期待される女性活躍の環境整備
「女性版骨太の方針2023」
期待される女性活躍の環境整備
政府は6月16日、国の予算編成や経済財政運営の指針となる「骨太の方針2023」を決定しました。
多岐にわたる課題の中で女性の活躍にも焦点を当てています。
その前提になったのが「すべての女性が輝く社会づくり本部」と「男女共同参画推進本部」の合同会議が13日に決定した「女性活躍・男女共同参画の重点方針2023」(女性版骨太の方針2023)です。
同方針では、全ての人が生きがいを感じ、多様性が尊重される持続的な社会の実現のため①女性活躍と経済成長の好循環の実現に向けた取り組みの推進、②女性の所得向上・経済的自立に向けた取り組みの強化などが重点事項に挙げられています。
①では女性登用を加速化するため、プライム市場上場企業において、2025年を目途に女性役員を1名以上、30年までに女性役員比率を30%以上の数値目標を設定、②では被用者が新たに106万円の壁を超えても手取りの逆転を生じさせないための当面の対応を今年中に実行し、さらに制度の見直しに取り組むとしています。
注目されるのはこの「年収の壁」問題。
結婚後、パートで働く女性には4つの年収の壁があります。まずは税金の壁で103万円を超えると所得税がかかります。

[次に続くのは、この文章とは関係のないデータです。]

Lemma wp_bitcount_in {S} `{ByteSource S} (src : S) L range w Q :
  presents src L w → len L < 2 ^ 59 →
  (∀ start end_ bits, range = Some (start, end_, bits) → in_i64 start ∧ in_i64 end_) →
  Q (bitcount_spec L range) w → wp (bitcount_in src range) w Q.
Proof.
  intros [Hlen Hwin] HL Hr HQ. unfold bitcount_in. rewrite Hlen.
  destruct range as [[[start end_] bits]|]; cbn [bitcount_spec] in HQ.
  2:{ destruct (Z.eqb_spec (len L) 0) as [E|E].
      - wp_op. assert (L = []) as -> by (destruct L; [done|cbn in E; lia]). exact HQ.
      - apply wp_bind. eapply wp_conseq; [apply Hwin; lia|]. intros r w' [-> ->]. wp_op.
        by rewrite popcount_bits, window_of_all. }
  destruct (Hr _ _ _ eq_refl) as [Hs He]. destruct (_ && _ && _); [by wp_op|].
  rewrite (signed_id (len L)) by lia. destruct bits; cbn [negb].
  - rewrite (Z.mul_comm (len L)). rewrite (signed_id (8 * len L)), bit_window_exact by (done || lia).
    destruct (clamp (8 * len L) start end_) as [s e] eqn:Ec.
    assert (Hse : 0 <= s ∧ e <= 8 * len L - 1) by (unfold clamp in Ec; injection Ec as <- <-; lia).
    destruct (Z.ltb_spec e s); [wp_op; by rewrite window_of_empty in HQ|].
    rewrite !shiftr3, !land7. assert (0 <= s / 8) by (apply Z.div_pos; lia).
    assert (s / 8 <= e / 8) by (apply Z.div_le_mono; lia). assert (e / 8 < len L) by (apply Z.div_lt_upper_bound; lia).
    apply wp_bind. eapply wp_conseq; [apply Hwin; lia|]. intros r w' [-> ->].
    assert (HW : length (window_of L (s / 8) (e / 8)) ≠ 0%nat) by (rewrite length_window_of; lia).
    destruct (head (window_of L (s / 8) (e / 8))) as [b|] eqn:Eb; [|by destruct (window_of L _ _)].
    destruct (last (window_of L (s / 8) (e / 8))) as [c|] eqn:El; [|by apply last_None in El; rewrite El in HW].
    eapply wp_unwrap; [done|]. eapply wp_unwrap; [done|]. wp_op.
    rewrite (count_bit_window L s e b c) in HQ by (done || lia).
    pose proof (Z.mod_pos_bound s 8). pose proof (Z.mod_pos_bound e 8).
    rewrite popcount_bits. rewrite <-(Z2Nat.id (s mod 8)), <-(Z2Nat.id (e mod 8)) by lia.
    rewrite count_before, count_after by lia. rewrite wrap_id; [exact HQ|].
    rewrite <-(count_bit_window L s e b c) by (done || lia).
    pose proof (count_true_bounds (window_of (bits_of L) s e)).
    assert (length (window_of (bits_of L) s e) ≤ length (bits_of L))%nat by
      (unfold window_of; rewrite length_take, length_drop; lia).
    rewrite length_bits_of in *. unfold in_width. lia.
  - rewrite Z.mul_1_r, (signed_id (len L)), bit_window_exact by (done || lia).
    destruct (clamp (len L) start end_) as [s e] eqn:Ec.
    assert (Hse : 0 <= s ∧ e <= len L - 1) by (unfold clamp in Ec; injection Ec as <- <-; lia).
    destruct (Z.ltb_spec e s); [wp_op; by rewrite window_of_empty in HQ|].
    rewrite !wrap_id by (unfold in_width; lia).
    apply wp_bind. eapply wp_conseq; [apply Hwin; lia|]. intros r w' [-> ->]. wp_op. by rewrite popcount_bits.
Qed.

(** ** BITPOS: the first bit of a value *)

(** [r] is the first place of [lo..=hi] where [f] holds, if there is one. *)
Definition first_at (f : Z → bool) (lo hi : Z) (r : option Z) : Prop :=
  match r with
  | Some i => lo <= i <= hi ∧ f i = true ∧ ∀ k, lo <= k < i → f k = false
  | None => ∀ k, lo <= k <= hi → f k = false
  end.

Lemma first_at_app f lo mid hi r1 r2 :
  lo <= mid + 1 → mid <= hi → first_at f lo mid r1 → first_at f (mid + 1) hi r2 →
  first_at f lo hi (match r1 with Some i => Some i | None => r2 end).
Proof.
  intros Hl Hm H1 H2. destruct r1 as [i|]; cbn [first_at] in *.
  { destruct H1 as (? & ? & ?). repeat split; [lia..|done|done]. }
  assert (Hk : ∀ k, lo <= k → k < mid + 1 → f k = false) by (intros; apply H1; lia).
  destruct r2 as [i|]; cbn [first_at] in *.
  - destruct H2 as (? & ? & H3). repeat split; [lia..|done|]. intros k ?.
    destruct (decide (k < mid + 1)); [apply Hk|apply H3]; lia.
  - intros k ?. destruct (decide (k < mid + 1)); [apply Hk|apply H2]; lia.
Qed.

Lemma range_nil lo hi : hi <= lo → range lo hi = [].
Proof. intros. unfold range. by replace (Z.to_nat (hi - lo)) with 0%nat by lia. Qed.

Lemma first_at_find f lo hi (n : nat) a :
  first_at f (Z.max a lo) (Z.min (a + Z.of_nat n - 1) hi)
    (find f (filter (λ i, lo <= i <= hi) (range a (a + Z.of_nat n)))).
Proof.
  revert a. induction n as [|n IH]; intros a.
  { rewrite range_nil by lia. intros k ?. lia. }
  rewrite range_cons by lia. specialize (IH (a + 1)).
  replace (a + 1 + Z.of_nat n) with (a + Z.of_nat (S n)) in IH by lia.
  set (r := range (a + 1) _) in *. clearbody r. rewrite filter_cons. case_decide as Ha.
  - cbn [find]. destruct (f a) eqn:Ef.
    { cbn. repeat split; [lia..|done|lia]. }
    replace (Z.max a lo) with a by lia. replace (Z.max (a + 1) lo) with (a + 1) in IH by lia.
    apply (first_at_app f a a _ None); [lia..| |done]. intros k ?. by replace k with a by lia.
  - destruct (find f _) as [i|]; cbn [first_at] in *.
    + destruct IH as (? & ? & HF). repeat split; [lia..|done|]. intros k ?. apply HF. lia.
    + intros k ?. apply IH. lia.
Qed.

(** A byte of the other value holds no bit of this one. *)
Lemma skip_byte (window : bytes) (bit : bool) j i :
  0 <= j → j * 8 <= i <= j * 8 + 7 →
  b2z <$> window !! Z.to_nat j = Some (if bit then 0 else 255) →
  Bool.eqb (bit_at window i) bit = false.
Proof.
  intros Hj Hi E. unfold bit_at. rewrite shiftr3. assert (i / 8 = j) as -> by (symmetry; apply (Z.div_unique i 8 j (i - j * 8)); lia).
  destruct (window !! _) as [b|]; [|done]. cbn in E. injection E as ->.
  unfold mask_of. rewrite land7. pose proof (Z.mod_pos_bound i 8). rewrite land_bit by lia.
  destruct bit; [by rewrite Z.bits_0|]. change 255 with (Z.ones 8). by rewrite Z.ones_spec_low by lia.
Qed.

Lemma bitpos_find_first window bit base lo hi (n : nat) j :
  0 <= base <= j → j * 8 <= hi + 8 → hi <= (j + Z.of_nat n) * 8 - 1 → hi / 8 = j + Z.of_nat n - 1 →
  first_at (λ i, Bool.eqb (bit_at window (i - base * 8)) bit) (Z.max (j * 8) lo) hi
    (bitpos_find window bit base lo hi (range j (j + Z.of_nat n))).
Proof.
  set (f := λ i, Bool.eqb (bit_at window (i - base * 8)) bit).
  revert j. induction n as [|n IH]; intros j Hj Hj2 Hhi He.
  { rewrite range_nil by lia. intros k ?. lia. }
  rewrite range_cons by lia. cbn [bitpos_find]. specialize (IH (j + 1)).
  replace (j + 1 + Z.of_nat n) with (j + Z.of_nat (S n)) in IH by lia.
  set (js := range (j + 1) _) in *. clearbody js. pose proof (Z.div_mod hi 8). pose proof (Z.mod_pos_bound hi 8).
  pose proof (first_at_find f lo hi 8 (j * 8)) as HF. cbn [Z.of_nat Pos.of_succ_nat Pos.succ] in HF.
  assert (Hnext : first_at f (Z.max ((j + 1) * 8) lo) hi (bitpos_find window bit base lo hi js)).
  { apply IH; lia. }
  assert (HG : ∀ r1, first_at f (Z.max (j * 8) lo) (Z.min (j * 8 + 8 - 1) hi) r1 →
    first_at f (Z.max (j * 8) lo) hi (match r1 with Some i => Some i | None => bitpos_find window bit base lo hi js end)).
  { intros r1 H1. destruct (decide (lo <= j * 8 + 7 ∧ j * 8 + 7 <= hi)) as [Hd|Hd].
    - apply (first_at_app f _ (j * 8 + 7)); [lia|lia| |].
      + by replace (Z.min (j * 8 + 8 - 1) hi) with (j * 8 + 7) in H1 by lia.
      + by replace (Z.max ((j + 1) * 8) lo) with (j * 8 + 7 + 1) in Hnext by lia.
    - destruct r1 as [i|]; cbn [first_at] in *.
      { destruct H1 as (? & ? & ?). repeat split; [lia..|done|done]. }
      destruct (bitpos_find _ _ _ _ _ _) as [i|]; cbn [first_at] in *.
      + destruct Hnext as (? & ? & HN). repeat split; [lia..|done|]. intros k ?.
        destruct (decide (k <= j * 8 + 7)); [apply H1|apply HN]; lia.
      + intros k ?. destruct (decide (k <= j * 8 + 7)); [apply H1|apply Hnext]; lia. }
  destruct ((lo <=? j * 8) && (j * 8 + 7 <=? hi)) eqn:Ew; cbn [andb]; [|by apply (HG (find f _))].
  apply andb_true_iff in Ew as [E1%Z.leb_le E2%Z.leb_le].
  case_bool_decide as Eb; [|by apply (HG (find f _))].
  apply (HG None). intros k ?. apply (skip_byte window bit (j - base)); [lia..|done].
Qed.

(** BITPOS on the string's bits: the window in bits, and its first bit. *)
Definition bitpos_window (L : bytes) (range_ : option (Z * option Z * bool)) : Z * Z :=
  match range_ with
  | None => (0, 8 * len L - 1)
  | Some (start, end_, true) => clamp (8 * len L) start (default (8 * len L - 1) end_)
  | Some (start, end_, false) =>
      let '(s, e) := clamp (len L) start (default (len L - 1) end_) in (8 * s, 8 * e + 7)
  end.

Definition ends_given (range_ : option (Z * option Z * bool)) : bool :=
  match range_ with Some (_, Some _, _) => true | _ => false end.

Definition bitpos_spec (L : bytes) (bit : bool) (range_ : option (Z * option Z * bool)) (r : Z) : Prop :=
  let '(lo, hi) := bitpos_window L range_ in
  if hi <? lo then r = -1
  else ∃ found, first_at (λ i, bool_decide (bits_of L !! Z.to_nat i = Some bit)) lo hi found ∧
    r = match found with
        | Some i => i
        | None => if negb bit && negb (ends_given range_) then 8 * len L else -1
        end.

次は社会保険の壁で、従業員数101人以上(24年10月以降は51人以上)の企業では社会保険への加入が必要となり、第1の壁として収入106万円超で発生する保険料の負担があります。
第2の壁が130万円で企業規模にかかわらず社会保険への加入が義務付けられます。
最後が再び税金の壁で150万円を超えると、夫の配偶者特別控除額が段階的に減少していきます。
パートの方は、この103万円や106万円を超えないよう勤務時間等を調整するのですが、これが低賃金や女性の活躍の場を狭める要因と指摘されており、この解決に向けた政府の対応が注目されます。